EXERCISE REQUIREMENTS>
Repeat verbatim, and only, the lines of the data below, beginning at the line that contains "raises_for_each; intros ? ?" and stopping after the line that contains "repeat (apply IH".

Start of RECORDS SHOWN

(* ===== verification/Ending.v ===== *)
(** How a program ends: [raises E m] says that whatever exception [m] raises satisfies
    [E], and [fails E r] the same of a result.  The checks raise [ordinary] exceptions
    only, those a Python program can catch: they do not exit, and no loop of theirs runs
    out of fuel. *)

From S2P Require Import Prelude PyStr Regex State StateFacts Frame.

Open Scope Z_scope.
Open Scope py_scope.

Definition fails (E : exn -> Prop) {A} (r : res A) : Prop := forall e, r = Raise e -> E e.
Definition raises (E : exn -> Prop) {A} (m : M A) : Prop := forall g, fails E (m g).2.

(** Neither the end of the program nor the end of the fuel. *)
Definition ordinary (e : exn) : Prop :=
  match e with OutOfFuel | SystemExit _ _ => False | _ => True end.

(** An error function that raises [E] only. *)
Class Raiser (E : exn -> Prop) (error : error_fn) : Prop :=
  raiser filename linenum category confidence message :
    raises E (error filename linenum category confidence message).

Section Raises.
Context (E : exn -> Prop).

Lemma fails_Ok {A} (a : A) : fails E (Ok a).
Proof. intros e [=]. Qed.

Lemma fails_Raise {A} e : E e -> fails E (Raise (A:=A) e).
Proof. by intros He e' [= <-]. Qed.

Lemma fails_exists {A} (r : res A) : (exists a, r = Ok a) -> fails E r.
Proof. intros [a ->]. apply fails_Ok. Qed.

Lemma fails_bind {A B} (r : res A) (f : A -> res B) :
  fails E r -> (forall a, r = Ok a -> fails E (f a)) -> fails E (r ≫= f).
Proof. intros Hr Hf e. destruct r as [a|e']; [by apply Hf|]. intros [= <-]. by apply Hr. Qed.

Lemma fails_some_or {A} e (o : option A) : E e -> fails E (some_or e o).
Proof. intros He. by destruct o; [apply fails_Ok|apply fails_Raise]. Qed.

Lemma fails_idx {A} (l : list A) i : E IndexError -> fails E (idx l i).
Proof. apply fails_some_or. Qed.

Lemma raises_ret {A} (a : A) : raises E (mret a).
Proof. intros g. apply fails_Ok. Qed.

Lemma raises_get : raises E get.
Proof. intros g. apply fails_Ok. Qed.

Lemma raises_modify f : raises E (modify f).
Proof. intros g. apply fails_Ok. Qed.

Lemma raises_raise {A} e : E e -> raises E (raise (A:=A) e).
Proof. intros He g. by apply fails_Raise. Qed.

Lemma raises_lift {A} (r : res A) : fails E r -> raises E (lift r).
Proof. by intros H g. Qed.

Lemma raises_bind {A B} (m : M A) (f : A -> M B) :
  raises E m -> (forall a, raises E (f a)) -> raises E (m ≫= f).
Proof.
  intros Hm Hf g. rewrite M_bind_eq. specialize (Hm g). destruct (m g) as [g1 [a|e]]; [apply Hf|].
  intros e' [= <-]. by apply Hm.
Qed.

(** A value computed first is known in what follows. *)
Lemma raises_bind_lift {A B} (r : res A) (f : A -> M B) :
  fails E r -> (forall a, r = Ok a -> raises E (f a)) -> raises E (lift r ≫= f).
Proof.
  intros Hr Hf g. rewrite M_bind_eq. unfold lift. destruct r as [a|e]; [by apply Hf|].
  intros e' [= <-]. by apply Hr.
Qed.

Lemma raises_when (b : bool) m : raises E m -> raises E (when b m).
Proof. destruct b; [done|]. intros _. apply raises_ret. Qed.

Lemma raises_for_each {A} (l : list A) f :
  (forall x, x ∈ l -> raises E (f x)) -> raises E (for_each l f).
Proof.
  induction l as [|x l IH]; intros H; [apply raises_ret|].
  apply raises_bind; [apply H; left|]. intros _. apply IH. intros y Hy. apply H. by right.
Qed.

Lemma raises_run {A} (m : M A) g g' e : raises E m -> m g = (g', Raise e) -> E e.
Proof. intros H Hm. apply (H g). by rewrite Hm. Qed.
End Raises.

Create HintDb ends discriminated.

(** Follow the structure of a program, unfolding its parts. *)
Ltac ends_step :=
  cbv beta zeta;
  lazymatch goal with
  | |- raises _ skip => apply raises_ret
  | |- raises _ (mret _) => apply raises_ret
  | |- raises _ get => apply raises_get
  | |- raises _ (modify _) => apply raises_modify
  | |- raises _ (raise _) => apply raises_raise; first [exact I | solve [eauto with ends]]
  | |- raises _ (lift _) => apply raises_lift
  | |- raises _ (line_at _ _) => apply raises_lift
  | |- raises _ (the_match _) => apply raises_lift
  | |- raises _ (when _ _) => apply raises_when
  | |- raises _ (mbind _ (lift _)) => apply raises_bind_lift; [|intros ? ?]
  | |- raises _ (mbind _ (line_at _ _)) => apply raises_bind_lift; [|intros ? ?]
  | |- raises _ (mbind _ _) => apply raises_bind; [|intros ?]
  | |- raises _ (for_each _ _) => apply raises_for_each; intros ? ?
  | |- raises _ (match ?x with _ => _ end) => destruct x eqn:?
  | H : Raiser _ ?error |- raises _ (?error _ _ _ _ _) => apply H
  | |- raises _ (Error _ _ _ _ _) => apply raiser
  | |- raises _ ?m => first [solve [eauto 3 with ends] | let h := head_of m in unfold h]
  | |- fails _ (Ok _) => apply fails_Ok
  | |- fails _ (mret _) => apply fails_Ok
  | |- fails _ (Raise _) => apply fails_Raise; first [exact I | solve [eauto with ends]]
  | |- fails _ (idx _ _) => apply fails_idx; exact I
  | |- fails _ (some_or _ _) => apply fails_some_or; exact I
  | |- fails _ (mbind _ _) => apply fails_bind; [|intros ? ?]
  | |- fails _ (match ?x with _ => _ end) => destruct x eqn:?
  | |- fails _ ?r => first [solve [eauto 3 with ends] | let h := head_of r in unfold h]
  end.

Ltac ends_all := repeat ends_step.

(** [Error] fails an assertion at most. *)
#[export] Instance Error_ordinary : Raiser ordinary Error.
Proof.
  assert (forall fs category b, fails ordinary (filter_loop fs category b)) as Hf.
  { intros fs category. induction fs as [|f fs IH]; intros b; cbn [filter_loop];
      repeat (apply IH || ends_step). }
  intros f l c n m. unfold Error. repeat (apply Hf || ends_step).
Qed.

End of RECORDS SHOWN

TASK OUTPUT>
  | |- raises _ (for_each _ _) => apply raises_for_each; intros ? ?
  | |- raises _ (match ?x with _ => _ end) => destruct x eqn:?
  | H : Raiser _ ?error |- raises _ (?error _ _ _ _ _) => apply H
  | |- raises _ (Error _ _ _ _ _) => apply raiser
  | |- raises _ ?m => first [solve [eauto 3 with ends] | let h := head_of m in unfold h]
  | |- fails _ (Ok _) => apply fails_Ok
  | |- fails _ (mret _) => apply fails_Ok
  | |- fails _ (Raise _) => apply fails_Raise; first [exact I | solve [eauto with ends]]
  | |- fails _ (idx _ _) => apply fails_idx; exact I
  | |- fails _ (some_or _ _) => apply fails_some_or; exact I
  | |- fails _ (mbind _ _) => apply fails_bind; [|intros ? ?]
  | |- fails _ (match ?x with _ => _ end) => destruct x eqn:?
  | |- fails _ ?r => first [solve [eauto 3 with ends] | let h := head_of r in unfold h]
  end.

Ltac ends_all := repeat ends_step.

(** [Error] fails an assertion at most. *)
#[export] Instance Error_ordinary : Raiser ordinary Error.
Proof.
  assert (forall fs category b, fails ordinary (filter_loop fs category b)) as Hf.
  { intros fs category. induction fs as [|f fs IH]; intros b; cbn [filter_loop];
      repeat (apply IH || ends_step). }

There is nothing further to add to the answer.